De schrijversalmanak voor het jaar 1954, de tweede die Clara Eggink en G. Sötemann, een oude traditie hervattend, samen uitgeven, biedt enige verrassingen. Zo hoort het gedicht ‘Pia Memoria’ van Anton Van Duinkerken tot de mooiste die hij schreef, terwijl het tegelijk een vernieuwde aanzet van zijn dichten schijnt. Van Duinkerken opnieuw een belofte?
Pijnlijk is de verrassing die de Vlamingen ons bezorgen. De vorige Almanak sloeg de Vlamingen over. De critiek rekende dit fout. De redactie, vlijtig in het betrachten van alle goeds, nodigde ‘een vrij aanzienlijk aantal Vlamingen’ - zoals het voorwoord zegt - tot medewerking uit. En nu komen er maar vier opdagen.
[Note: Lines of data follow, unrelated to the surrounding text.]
(* ===== verification/RoomApply.v ===== *)
(** * The mutation path: observer, size budget, validation shadow, sync dispatch

    Models, from room.go, [onDocUpdate], [applyWouldExceedMaxDocBytes],
    [applyUpdate], the shadow operations, [handleSync], [canMutate],
    [handlePeer] and [applyPeerEphemeral], and sync.go. *)

From stdpp Require Import base gmap sets list strings.
From Stdlib Require Import ZArith String.
From S2P Require Import Prelude Control Lifecycle Core Schema RoomState RoomFanout RoomBarrier.

Local Open Scope string_scope.
Local Open Scope go_scope.

Inductive applyResult := applyOK | applyRejectedTooLarge | applyRejectedSchema | applyCandidateFailed.
#[export] Instance applyResult_eq_dec : EqDecision applyResult.
Proof. solve_decision. Defined.

Record syncOutcome := mkOutcome {
  so_mutating : bool;
  so_applied : bool;
  so_rejectedTooLarge : bool;
  so_rejectedSchema : bool;
  so_rejectedNotWritable : bool }.
Definition no_outcome : syncOutcome := mkOutcome false false false false false.

Definition locator_refusal := "update rejected: file locators must be references, not inline data".

Section Apply.
Context {Y : YCore} {P : Params}.

(** The update of a document nobody wrote to; package initialisation panics if
    it cannot be encoded. *)
Definition canonicalEmptyUpdateV1 : option bytes := EncodeStateAsUpdate (NewDoc "empty-update").

(** ** The observer *)

Definition onDocUpdate (update : bytes) (origin : updateOrigin) : RM unit :=
  update_core (fun c => set_docBytes (docBytes c + blen update)
                          (set_docUpdates (u64 (docUpdates c + 1)) (set_dirty true c)));;
  broadcast (WBytes (EncodeUpdate update)) (src origin);;
  if peer origin then ret tt else publishToPeers update false.

(** [ycrdt.ApplyUpdate(r.doc, ...)]: the live document changes, and the observer
    runs synchronously for every update event. *)
Definition apply_live (update : bytes) (origin : updateOrigin) : RM bool :=
  res ← get_core (fun c => ApplyUpdate (doc c) update);
  update_core (set_doc (ap_doc res));;
  forM (ap_events res) (fun u => onDocUpdate u origin);;
  ret (ap_ok res).

(** ** The validation shadow *)

Definition invariantFailed {A} : RM A := panic.

Definition replaceShadow (fresh : Doc) : RM unit := update_core (set_shadow (Some fresh)).
Definition destroyShadow : RM unit := update_core (set_shadow None).

Definition initShadow (d : Doc) : RM bool :=
  ct ← get_core content;
  if negb (String.eqb ct ContentTypeWhiteboard) && negb (String.eqb ct ContentTypeMemo) then ret true
  else match cloneDoc d p_id with
       | None => ret false
       | Some s => replaceShadow s;; ret true
       end.

Definition rebuildShadow : RM unit :=
  live ← get_core doc;
  match cloneDoc live p_id with
  | None => invariantFailed
  | Some fresh => replaceShadow fresh
  end.

Definition validateSchema (d : Doc) : RM (option schemaError) :=
  ct ← get_core content; ret (validateStoredContent ct d).

(** ** The size budget *)

(** The exact answer: re-encode, rebuild on a scratch document, measure.  A
    failure of the measurement itself answers [false]. *)
Definition exact_exceeds (curr update : bytes) (limit : Z) : bool :=
  let seeded := ApplyUpdateV2 (NewDoc p_id) curr in
  if negb (ap_ok seeded) then false
  else
    let grown := ApplyUpdate (ap_doc seeded) update in
    if negb (ap_ok grown) then false
    else match EncodeStateAsUpdateV2 (ap_doc grown) with
         | None => false
         | Some encoded => (limit <? blen encoded)%Z
         end.

Definition budget_skip (known len limit : Z) : bool :=
  (0 <? known)%Z && (known + 2 * len + budgetSkipSlack <=? limit)%Z.

Definition applyWouldExceedMaxDocBytes (update : bytes) : RM bool :=
  let limit := MaxDocBytes (cfg_Limits p_cfg) in
  known ← get_core docBytes;
  if (limit <=? 0)%Z then ret false
  else if budget_skip known (blen update) limit then ret false
  else
    live ← get_core doc;
    match EncodeStateAsUpdateV2 live with
    | None => ret false
    | Some curr =>
        update_core (set_docBytes (blen curr));;
        ret (exact_exceeds curr update limit)
    end.

(** ** The one chokepoint: budget, then schema on the shadow, then live *)

Definition apply_checked (update : bytes) (origin : updateOrigin) : RM applyResult :=
  mirror ← get_core shadow;
  match mirror with
  | None => _ ← apply_live update origin; ret applyOK
  | Some s =>
      let res := ApplyUpdate s update in
      update_core (set_shadow (Some (ap_doc res)));;
      if negb (ap_ok res) then rebuildShadow;; ret applyCandidateFailed
      else
        bad ← validateSchema (ap_doc res);
        match bad with
        | Some _ => rebuildShadow;; ret applyRejectedSchema
        | None =>
            ok ← apply_live update origin;
            if ok : bool then ret applyOK else invariantFailed
        end
  end.

Definition applyUpdate (update : bytes) (origin : updateOrigin) : RM applyResult :=
  tooLarge ← applyWouldExceedMaxDocBytes update;
  if tooLarge && negb (peer origin) then ret applyRejectedTooLarge
  else apply_checked update origin.

(** ** Sync messages *)

Definition content_bearing (info : messageInfo) : bool :=
  match info_SyncType info with
  | SyncMessageUpdate => true
  | _ => negb (bool_decide (canonicalEmptyUpdateV1 = Some (info_Body info)))
  end.

(** The outcome and the reply; [None] is the error return. *)
Definition dispatchSync (framed : bytes) (source : connID) (can : bool)
    : RM (option (syncOutcome * bytes)) :=
  match InspectMessage framed with
  | None => ret None
  | Some info =>
      if negb (info_Type info =? MessageSync)%N then ret (Some (no_outcome, ""))
      else
        match info_SyncType info with
        | SyncMessageStep1 =>
            live ← get_core doc;
            match EncodeSyncStep2 live (info_Body info) with
            | None => ret None
            | Some step2 => ret (Some (no_outcome, step2))
            end
        | SyncMessageStep2 | SyncMessageUpdate =>
            if negb can then
              ret (Some (mkOutcome true false false false (content_bearing info), ""))
            else
              res ← applyUpdate (info_Body info) (mkOrigin source false);
              match res with
              | applyRejectedTooLarge => ret (Some (mkOutcome true false true false false, ""))
              | applyRejectedSchema => ret (Some (mkOutcome true false false true false, ""))
              | applyCandidateFailed => ret (Some (mkOutcome true false false false false, ""))
              | applyOK => ret (Some (mkOutcome true true false false false, ""))
              end
        | SyncMessageOther => ret (Some (no_outcome, ""))
        end
  end.

Definition canMutate (source : connID) : RM bool :=
  found ← lookup_member source;
  ret (match found with
       | Some m => bool_decide (mb_mode m = ModeCollaborator)
       | None => false
       end).

Definition handleSync (source : connID) (payload : bytes) : RM bool :=
  let framed := WriteMessage MessageSync payload in
  can ← canMutate source;
  wasDirty ← get_core dirty;
  updatesBefore ← get_core docUpdates;
  res ← dispatchSync framed source can;
  match res with
  | None => ret false
  | Some (outcome, reply) =>
      (if String.eqb reply "" then ret tt else sendTo source (WBytes reply));;
      if so_rejectedTooLarge outcome then
        failMemberBarrier source reason_rejected;;
        disconnect source CodeDocumentSizeLimitExceeded;;
        ret false
      else if so_rejectedSchema outcome then
        poisonDurability source;;
        failMemberBarrier source reason_rejected;;
        match encodeControl (msg_update_rejected locator_refusal) with
        | Some ctrl => sendTo source ctrl
        | None => ret tt
        end;;
        disconnect source CodeContentRefused;;
        ret false
      else if so_rejectedNotWritable outcome then
        poisonDurability source;;
        failMemberBarrier source reason_rejected;;
        disconnect source CodeForbidden;;
        ret false
      else
        updatesNow ← get_core docUpdates;
        (if so_applied outcome && negb (updatesNow =? updatesBefore)%Z
         then recordContribution source else ret tt);;
        isDirty ← get_core dirty;
        ret (isDirty && negb wasDirty)
  end.

(** ** Updates from other pods *)

Definition applyPeerEphemeral (frame : bytes) : RM unit :=
  match InspectMessage frame with
  | None => ret tt
  | Some info =>
      if (info_Type info =? WireAwareness)%N then
        match awarenessBody frame with
        | None => ret tt
        | Some body =>
            modify (fun r => set_awareness (ApplyAwarenessUpdate (awareness r) body).1 r);;
            broadcast (WBytes frame) 0
        end
      else if (info_Type info =? WireEphemeral)%N then broadcast (WBytes frame) 0
      else ret tt
  end.

Definition handlePeer (payload : bytes) (ephemeral : bool) : RM bool :=
  if ephemeral then applyPeerEphemeral payload;; ret false
  else
    wasDirty ← get_core dirty;
    _ ← applyUpdate payload (mkOrigin 0 true);
    isDirty ← get_core dirty;
    ret (isDirty && negb wasDirty).
End Apply.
Het voorwoord zegt: dat verdriet de redactie ten zeerste, en het vervolgt:
| |
| |
‘wat hiervan ook de oorzaak moge zijn, het is nu gebleken dat de samenwerking tussen Noord en Zuid, hoe wenselijk zij in principe moge zijn, in de practijk geen eenvoudige zaak is’. Dat blijkt helaas niet alleen nù het geval te zijn. Het beste is te blijven pogen en intussen de mislukkingen maar te noteren.